On 10/18/12 3:04 PM, klexa wrote:
On 10/18/2012 11:53 AM, Justin Lemkul wrote:
On 10/18/12 2:43 PM, klexa wrote:
Hi Gromacs users,
I think I am a bit confused about the proper way to handle boxes that are not
standard cubes. I'm trying to run a membrane simulation where a cyclic
undecapeptide is inserted into the membrane and I want the water layer to be
sufficiently thick that if it were pulled, the peptide could be fully solvated
by the water. To avoid having an enormous box of membrane and water, I have an
orthorhombic box containing my peptide and bilayer. It minimizes alright with
Gromacs, but when I go to equilibrate it it fails because it's too skewed to be
a triclinic box. I've tried modifying the box with editconf and converting it to
a rhombic dodecahedron, sort of like the manual suggests for a membrane system.

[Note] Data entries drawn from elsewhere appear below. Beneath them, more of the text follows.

(* ===== verification/_CoqProject ===== *)
-Q . S2P
Prelude.v
NetIP.v
Pref64.v
Packet.v
IPv6Chain.v
Reasm.v
PerSource.v
RateLimit.v
IcmpErr.v
GoStrings.v
Zones.v
DnsLib.v
Cache.v
Proxy.v
DnsRace.v
Config.v
IPText.v
KeyGen.v
DnsServer.v
NatService.v
UdpFlow.v
UdpReply.v
UdpNat.v
UdpSpec.v
IcmpEcho.v
IcmpTable.v
IcmpQuote.v
IcmpLoop.v
Tcp.v
TcpRelay.v
Stats.v
Capture.v
NetStack.v
Main.v
Signals.v
GenConf.v
Upstream.v
Lifecycle.v
Shutdown.v
Expiry.v
Licenses.v
System.v
EndToEnd.v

I'm not sure that even that is sensible since it seems like I would be losing
content that way, yet nothing is clipped, and I did this after using trjconv to
remove any periodicity from my prior simulation of this system (in Desmond) but
doing so gives me a starting potential energy of NaN for the new system that I
obviously cannot work around. Is what I am trying to do even possible? If it is,
it seems like there is probably a better way than the way I chose, so if you
have any suggestions, I would be greatly appreciative.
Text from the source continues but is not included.